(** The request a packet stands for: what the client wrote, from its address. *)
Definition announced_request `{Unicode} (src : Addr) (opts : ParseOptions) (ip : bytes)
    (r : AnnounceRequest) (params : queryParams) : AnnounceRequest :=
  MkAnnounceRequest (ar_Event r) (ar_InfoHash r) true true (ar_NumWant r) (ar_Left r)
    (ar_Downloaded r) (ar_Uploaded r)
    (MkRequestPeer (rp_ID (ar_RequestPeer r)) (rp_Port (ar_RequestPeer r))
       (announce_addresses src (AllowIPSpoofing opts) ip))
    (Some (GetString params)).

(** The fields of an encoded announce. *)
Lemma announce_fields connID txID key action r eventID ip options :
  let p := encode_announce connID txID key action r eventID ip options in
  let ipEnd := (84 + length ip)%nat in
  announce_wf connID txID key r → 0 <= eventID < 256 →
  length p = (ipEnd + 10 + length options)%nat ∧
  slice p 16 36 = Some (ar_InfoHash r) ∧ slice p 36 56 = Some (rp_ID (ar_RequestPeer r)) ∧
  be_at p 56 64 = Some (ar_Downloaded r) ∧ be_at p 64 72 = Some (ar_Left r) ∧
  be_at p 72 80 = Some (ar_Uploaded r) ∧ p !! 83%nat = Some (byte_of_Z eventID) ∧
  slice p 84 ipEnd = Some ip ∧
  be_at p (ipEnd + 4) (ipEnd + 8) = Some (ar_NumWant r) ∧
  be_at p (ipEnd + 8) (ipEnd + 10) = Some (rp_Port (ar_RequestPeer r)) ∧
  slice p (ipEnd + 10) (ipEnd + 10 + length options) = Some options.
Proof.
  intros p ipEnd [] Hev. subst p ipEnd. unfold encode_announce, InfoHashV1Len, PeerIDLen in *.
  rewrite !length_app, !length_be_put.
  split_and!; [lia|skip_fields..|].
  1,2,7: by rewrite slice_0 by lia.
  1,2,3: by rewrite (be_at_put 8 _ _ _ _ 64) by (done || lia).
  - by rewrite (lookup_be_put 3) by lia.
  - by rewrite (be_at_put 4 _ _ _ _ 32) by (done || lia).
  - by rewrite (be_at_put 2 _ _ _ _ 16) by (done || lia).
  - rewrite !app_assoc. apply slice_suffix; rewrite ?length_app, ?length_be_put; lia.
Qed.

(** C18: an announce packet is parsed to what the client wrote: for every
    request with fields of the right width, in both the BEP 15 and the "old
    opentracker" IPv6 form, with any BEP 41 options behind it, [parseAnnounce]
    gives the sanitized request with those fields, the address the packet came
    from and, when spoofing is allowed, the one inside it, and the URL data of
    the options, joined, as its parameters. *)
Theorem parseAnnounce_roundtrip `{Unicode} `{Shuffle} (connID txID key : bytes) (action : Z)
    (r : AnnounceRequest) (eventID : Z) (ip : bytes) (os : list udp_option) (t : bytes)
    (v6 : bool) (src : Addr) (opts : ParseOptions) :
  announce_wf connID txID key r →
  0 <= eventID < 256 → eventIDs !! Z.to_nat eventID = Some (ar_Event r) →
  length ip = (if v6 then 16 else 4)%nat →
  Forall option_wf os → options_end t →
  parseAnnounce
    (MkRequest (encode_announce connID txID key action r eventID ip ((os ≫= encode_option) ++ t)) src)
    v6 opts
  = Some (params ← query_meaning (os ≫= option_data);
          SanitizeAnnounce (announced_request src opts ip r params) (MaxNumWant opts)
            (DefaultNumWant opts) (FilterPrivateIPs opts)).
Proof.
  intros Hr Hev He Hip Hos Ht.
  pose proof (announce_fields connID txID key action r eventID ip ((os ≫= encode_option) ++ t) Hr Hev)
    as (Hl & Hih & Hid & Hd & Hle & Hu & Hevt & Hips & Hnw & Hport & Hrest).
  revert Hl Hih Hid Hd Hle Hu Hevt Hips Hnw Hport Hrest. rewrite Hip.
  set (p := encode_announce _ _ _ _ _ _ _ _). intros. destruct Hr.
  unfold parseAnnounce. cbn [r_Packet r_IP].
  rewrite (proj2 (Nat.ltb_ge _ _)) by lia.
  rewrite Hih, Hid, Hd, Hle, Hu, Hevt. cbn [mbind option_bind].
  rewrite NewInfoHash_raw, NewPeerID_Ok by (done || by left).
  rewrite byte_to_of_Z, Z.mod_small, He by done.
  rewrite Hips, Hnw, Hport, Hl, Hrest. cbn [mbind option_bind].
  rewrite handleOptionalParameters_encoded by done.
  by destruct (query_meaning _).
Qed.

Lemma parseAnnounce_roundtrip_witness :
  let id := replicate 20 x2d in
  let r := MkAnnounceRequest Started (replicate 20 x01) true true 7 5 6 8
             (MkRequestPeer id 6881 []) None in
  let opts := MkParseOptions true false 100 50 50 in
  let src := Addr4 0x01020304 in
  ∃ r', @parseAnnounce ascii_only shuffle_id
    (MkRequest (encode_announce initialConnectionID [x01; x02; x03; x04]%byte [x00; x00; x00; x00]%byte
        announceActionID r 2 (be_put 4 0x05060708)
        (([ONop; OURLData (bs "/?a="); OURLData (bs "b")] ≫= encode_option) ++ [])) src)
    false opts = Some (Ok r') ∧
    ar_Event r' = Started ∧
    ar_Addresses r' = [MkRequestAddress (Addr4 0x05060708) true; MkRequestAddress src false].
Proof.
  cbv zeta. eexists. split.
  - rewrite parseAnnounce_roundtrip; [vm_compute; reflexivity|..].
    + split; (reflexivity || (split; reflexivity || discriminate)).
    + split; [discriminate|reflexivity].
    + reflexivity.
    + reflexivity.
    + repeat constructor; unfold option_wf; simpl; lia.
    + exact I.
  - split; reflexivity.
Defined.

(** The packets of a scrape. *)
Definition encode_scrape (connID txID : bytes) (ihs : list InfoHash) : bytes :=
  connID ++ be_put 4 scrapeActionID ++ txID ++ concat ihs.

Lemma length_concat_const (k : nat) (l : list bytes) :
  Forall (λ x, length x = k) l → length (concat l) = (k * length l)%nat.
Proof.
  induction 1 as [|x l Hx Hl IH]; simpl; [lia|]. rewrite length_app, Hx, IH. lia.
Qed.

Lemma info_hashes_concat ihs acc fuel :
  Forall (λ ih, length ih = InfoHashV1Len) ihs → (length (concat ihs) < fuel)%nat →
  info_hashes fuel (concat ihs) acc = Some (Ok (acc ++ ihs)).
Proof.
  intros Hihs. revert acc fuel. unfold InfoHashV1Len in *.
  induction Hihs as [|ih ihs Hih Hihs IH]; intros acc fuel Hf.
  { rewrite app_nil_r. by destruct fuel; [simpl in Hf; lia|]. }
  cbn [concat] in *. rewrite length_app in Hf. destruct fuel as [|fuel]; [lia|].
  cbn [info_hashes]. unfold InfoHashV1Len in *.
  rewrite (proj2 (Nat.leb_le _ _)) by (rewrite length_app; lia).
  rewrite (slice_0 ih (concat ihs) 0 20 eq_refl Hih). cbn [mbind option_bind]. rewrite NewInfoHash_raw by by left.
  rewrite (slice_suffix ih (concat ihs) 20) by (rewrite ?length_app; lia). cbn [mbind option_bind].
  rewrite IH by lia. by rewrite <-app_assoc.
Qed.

Action item. From the listing above, return the lines starting at the one with "be_at p (ipEnd + 8)" and ending at the one with "- by rewrite (be_at_put 4", both kept, exactly as they appear and nothing more.

Response.
  be_at p (ipEnd + 8) (ipEnd + 10) = Some (rp_Port (ar_RequestPeer r)) ∧
  slice p (ipEnd + 10) (ipEnd + 10 + length options) = Some options.
Proof.
  intros p ipEnd [] Hev. subst p ipEnd. unfold encode_announce, InfoHashV1Len, PeerIDLen in *.
  rewrite !length_app, !length_be_put.
  split_and!; [lia|skip_fields..|].
  1,2,7: by rewrite slice_0 by lia.
  1,2,3: by rewrite (be_at_put 8 _ _ _ _ 64) by (done || lia).
  - by rewrite (lookup_be_put 3) by lia.
  - by rewrite (be_at_put 4 _ _ _ _ 32) by (done || lia).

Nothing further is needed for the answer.